(Collected data)
══════
(* ===== verification/FailureHandlers.v ===== *)
(** * The failure handlers

    [src/internal/handlers/scanjob_failure.go] and
    [nodescanjob_failure.go]: what happens to the job of a message whose
    processing failed for the last time.  The two handlers are the same
    function on the two kinds of jobs. *)

From stdpp Require Import prelude gmap strings list.
From S2P Require Import Prelude Prog Meta Conditions Registry ScanJob NodeScanJob StorageTypes Effects Messages StatusUpdate.

Section failure.
Context `{!Retry} (k : kind) `{!ConditionedJob (obj k)}.
Context (MarkFailed : Z → string → string → obj k → obj k).
Context (key : NamespacedName) (errorMessage : string) (getError : string).

Definition failed (now : Z) (job : obj k) : obj k :=
  MarkFailed now ScanJob.ReasonScanJobInternalError errorMessage job.

(** The function that is retried; it also returns [wasFinished]. *)
Definition fail_once : go (result (bool * obj k)) := update_once k failed key getError.

Definition fail_job (record : obj k → go unit) (updateError : string) : go (result unit) :=
  r ← RetryOnConflict fail_once;
  match r with
  | Err e => if IsNotFound e then Ret (Ok tt) else Ret (Err (errorf updateError e))
  | Ok (wasFinished, job) =>
      _ ← (if negb wasFinished then record job else Ret tt);
      Ret (Ok tt)
  end.

(** ** Facts *)

Abbreviation attempted := (StatusUpdate.attempted k failed key getError).

Lemma fail_job_run record updateError Q :
  (∀ tr e, attempted tr (Err e) → Q tr (if IsNotFound e then Ok tt else Err (errorf updateError e))) →
  (∀ tr updated, attempted tr (Ok (true, updated)) → Q tr (Ok tt)) →
  (∀ tr updated, attempted tr (Ok (false, updated)) → wp any_answer (record updated) tr (λ tr' _, Q tr' (Ok tt))) →
  wp any_answer (fail_job record updateError) [] Q.
Proof.
  intros Herr Hdone Hcount. apply wp_bind. eapply wp_mono; [|apply retry_attempted].
  intros tr [[[] updated]|e] Htr; cbn.
  - by eapply Hdone.
  - apply wp_bind. by apply Hcount.
  - specialize (Herr _ _ Htr). by destruct (IsNotFound e).
Qed.
End failure.

(** ** The handlers *)

Section handlers.
Context `{!StatusConditions, !Retry, !JSON BaseMessage, !JSON NodeBaseMessage}.

(** [ScanJobFailureHandler.HandleFailure]; the second format also names the
    job as it was last read. *)
Definition ScanJob_HandleFailure (data errorMessage : string) : go (result unit) :=
  match Unmarshal data with
  | Err e => Ret (Err (errorf "failed to unmarshal base message" e))
  | Ok baseMessage =>
      let ref := bm_ScanJob baseMessage in
      fail_job KScanJob ScanJob.MarkFailed
        {| nn_Namespace := o_Namespace ref; nn_Name := o_Name ref |} errorMessage
        ("cannot get scanjob " +:+ o_Namespace ref +:+ "/" +:+ o_Name ref)
        RecordScanJobFinished "failed to update ScanJob status to failed"
  end.

(** [NodeScanJobFailureHandler.HandleFailure]. *)
Definition NodeScanJob_HandleFailure (data errorMessage : string) : go (result unit) :=
  match Unmarshal data with
  | Err e => Ret (Err (errorf "failed to unmarshal node base message" e))
  | Ok nodeBaseMessage =>
      let ref := nbm_NodeScanJob nodeBaseMessage in
      fail_job KNodeScanJob NodeScanJob.MarkFailed
        {| nn_Namespace := ""; nn_Name := o_Name ref |} errorMessage
        ("cannot get NodeScanJob " +:+ o_Name ref)
        RecordNodeScanJobFinished "failed to update NodeScanJob status to failed"
  end.

Definition job_key (message : BaseMessage) : NamespacedName :=
  {| nn_Namespace := o_Namespace (bm_ScanJob message); nn_Name := o_Name (bm_ScanJob message) |}.

Lemma attempted_uncounted k `{!ConditionedJob (obj k)} mark key err tr r :
  attempted k mark key err tr r → omap ev_count tr = [].
Proof.
  intros Htr%attempted_calls. eapply omap_calls; [|exact Htr]. intros A e a. by destruct e.
Qed.

(** [C39] The failure of a message is recorded once.  Every write of the handler
    is the status of a job it just read, marked as failed with the error of
    the message; the attempts before the last one left nothing; the job
    counter is incremented at most once, by the attempt that persisted the
    failure of a job that had not finished before; and a run that succeeds
    has persisted the failure, unless the job is gone. *)
Theorem failure_recorded_once {W} (h : handler Eff W) (w : W) (data errorMessage : string) :
  let tr := run_trace h (ScanJob_HandleFailure data errorMessage) w in
  let r := run_result h (ScanJob_HandleFailure data errorMessage) w in
  Forall (λ wa, ∃ key job now, (key, Ok job) ∈ omap (ev_get KScanJob) tr ∧
            wa.1 = ScanJob.MarkFailed now ScanJob.ReasonScanJobInternalError errorMessage job)
    (omap ev_status_update tr) ∧
  ((Forall (λ wa, is_ok wa.2 = false) (omap ev_status_update tr) ∧ omap ev_count tr = [] ∧
      (is_ok r = true → gone KScanJob tr)) ∨
   ∃ pre message (job : ScanJob.ScanJob) now (persisted : ScanJob.ScanJob) post,
     Unmarshal data = Ok message ∧
     Forall (λ wa, is_ok wa.2 = false) (omap ev_status_update pre) ∧ omap ev_count pre = [] ∧
     tr = pre ++ Ev (KGet KScanJob (job_key message)) (Ok job) :: Ev Now now ::
            Ev (KStatusUpdate KScanJob (ScanJob.MarkFailed now ScanJob.ReasonScanJobInternalError errorMessage job))
               (Ok persisted) :: post ∧
     post = (if negb (JobFinished job) && JobFinished persisted
             then [Ev (CountScanJob (jobResult persisted) (scanJobSource persisted)) tt] else []) ∧
     is_ok r = true).
Proof.
  wp_start. unfold ScanJob_HandleFailure. destruct (Unmarshal data) as [message|e] eqn:Hmsg.
  2: { split; [constructor|]. left. by split_and!; [constructor| |]. }
  cbv zeta. fold (job_key message).
  apply fail_job_run.
  - intros tr e Htr. split.
    { eapply Forall_impl; [exact (attempted_writes _ _ _ _ _ _ Htr)|]. cbn. eauto. }
    left. split_and!; [by eapply attempted_Err|by eapply attempted_uncounted|].
    intros Hok. eapply attempted_gone; [exact Htr|]. by destruct (IsNotFound e).
  - intros tr updated Htr. split.
    { eapply Forall_impl; [exact (attempted_writes _ _ _ _ _ _ Htr)|]. cbn. eauto. }
    right. pose proof (attempted_uncounted _ _ _ _ _ _ Htr) as Hcount.
    apply attempted_Ok in Htr as (pre & job & now & Hfin & Hpre & ->).
    rewrite omap_app in Hcount. apply app_nil in Hcount as [Hcount _].
    change (true = JobFinished (J:=ScanJob.ScanJob) job) in Hfin.
    exists pre, message, job, now, updated, [].
    split_and!; try done. by rewrite <- Hfin.
  - intros tr updated Htr. unfold RecordScanJobFinished.
    pose proof (attempted_writes _ _ _ _ _ _ Htr) as Hw.
    pose proof (attempted_uncounted _ _ _ _ _ _ Htr) as Hcount.
    apply attempted_Ok in Htr as (pre & job & now & Hfin & Hpre & ->).
    rewrite omap_app in Hcount. apply app_nil in Hcount as [Hcount _].
    change (false = JobFinished (J:=ScanJob.ScanJob) job) in Hfin.
    destruct (JobFinished (J:=ScanJob.ScanJob) updated) eqn:Hup; cbn [negb].
    + intros [] _. cbn [wp]. rewrite <- app_assoc. cbn [app]. split.
      { rewrite !omap_app in *. cbn in *. eapply Forall_impl; [exact Hw|]. cbn. eauto. }
      right. eexists pre, message, job, now, updated, [_].
      split_and!; try done. by rewrite <- Hfin, Hup.
    + split; [eapply Forall_impl; [exact Hw|]; cbn; eauto|].
      right. exists pre, message, job, now, updated, [].
      split_and!; try done. by rewrite <- Hfin, Hup.
Qed.

(** The failure handler does not look at the job it finds: whatever job has
    the name of the message, of another UID or complete already, the first
    thing the handler does with it is to write it back marked as failed.  The
    handlers of the messages, by contrast, ignore a job of another UID. *)
Theorem failure_overrides_any_job {W} (h : handler Eff W) (w : W) (data errorMessage : string) :
  let tr := run_trace h (ScanJob_HandleFailure data errorMessage) w in
  match Unmarshal data with
  | Err _ => tr = []
  | Ok message =>
      (∃ e rest, tr = Ev (KGet KScanJob (job_key message)) (Err e) :: rest) ∨
      ∃ job now a rest,
        tr = Ev (KGet KScanJob (job_key message)) (Ok job) :: Ev Now now ::
             Ev (KStatusUpdate KScanJob
                   (ScanJob.MarkFailed now ScanJob.ReasonScanJobInternalError errorMessage job)) a :: rest ∧
        ScanJob.in_phase ScanJob.Failed
          (ScanJob.MarkFailed now ScanJob.ReasonScanJobInternalError errorMessage job)
  end.
Proof.
  wp_start. unfold ScanJob_HandleFailure. destruct (Unmarshal data) as [message|e]; [|done].
  assert (∀ tr r rest, attempted KScanJob (failed KScanJob ScanJob.MarkFailed errorMessage) (job_key message)
     ("cannot get scanjob " +:+ o_Namespace (bm_ScanJob message) +:+ "/" +:+ o_Name (bm_ScanJob message)) tr r →
     (∃ e rest', tr ++ rest = Ev (KGet KScanJob (job_key message)) (Err e) :: rest') ∨
      ∃ job now a rest',
        tr ++ rest = Ev (KGet KScanJob (job_key message)) (Ok job) :: Ev Now now ::
             Ev (KStatusUpdate KScanJob
                   (ScanJob.MarkFailed now ScanJob.ReasonScanJobInternalError errorMessage job)) a :: rest' ∧
        ScanJob.in_phase ScanJob.Failed
          (ScanJob.MarkFailed now ScanJob.ReasonScanJobInternalError errorMessage job)) as Hfirst.
  { intros tr r rest [(e & tr' & ->)|(job & now & a & tr' & ->)]%attempted_first; cbn; [left; eauto|right].
    eexists job, now, a, _. split; [done|]. exact (ScanJob.exec_phase job (ScanJob.OpFailed now _ _)). }
  apply fail_job_run.
  - intros tr e Htr. rewrite <- (app_nil_r tr). by eapply Hfirst.
  - intros tr updated Htr. rewrite <- (app_nil_r tr). by eapply Hfirst.
  - intros tr updated Htr. eapply wp_frame; [apply wp_true|]. intros ext r _. by eapply Hfirst.
Qed.
End handlers.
══════
(What this task involves) Output the first line of the entries above and every line after it, exactly as written, ending with the line that contains "From S2P Require".

(Response to the exercise)
(* ===== verification/FailureHandlers.v ===== *)
(** * The failure handlers

    [src/internal/handlers/scanjob_failure.go] and
    [nodescanjob_failure.go]: what happens to the job of a message whose
    processing failed for the last time.  The two handlers are the same
    function on the two kinds of jobs. *)

From stdpp Require Import prelude gmap strings list.
From S2P Require Import Prelude Prog Meta Conditions Registry ScanJob NodeScanJob StorageTypes Effects Messages StatusUpdate.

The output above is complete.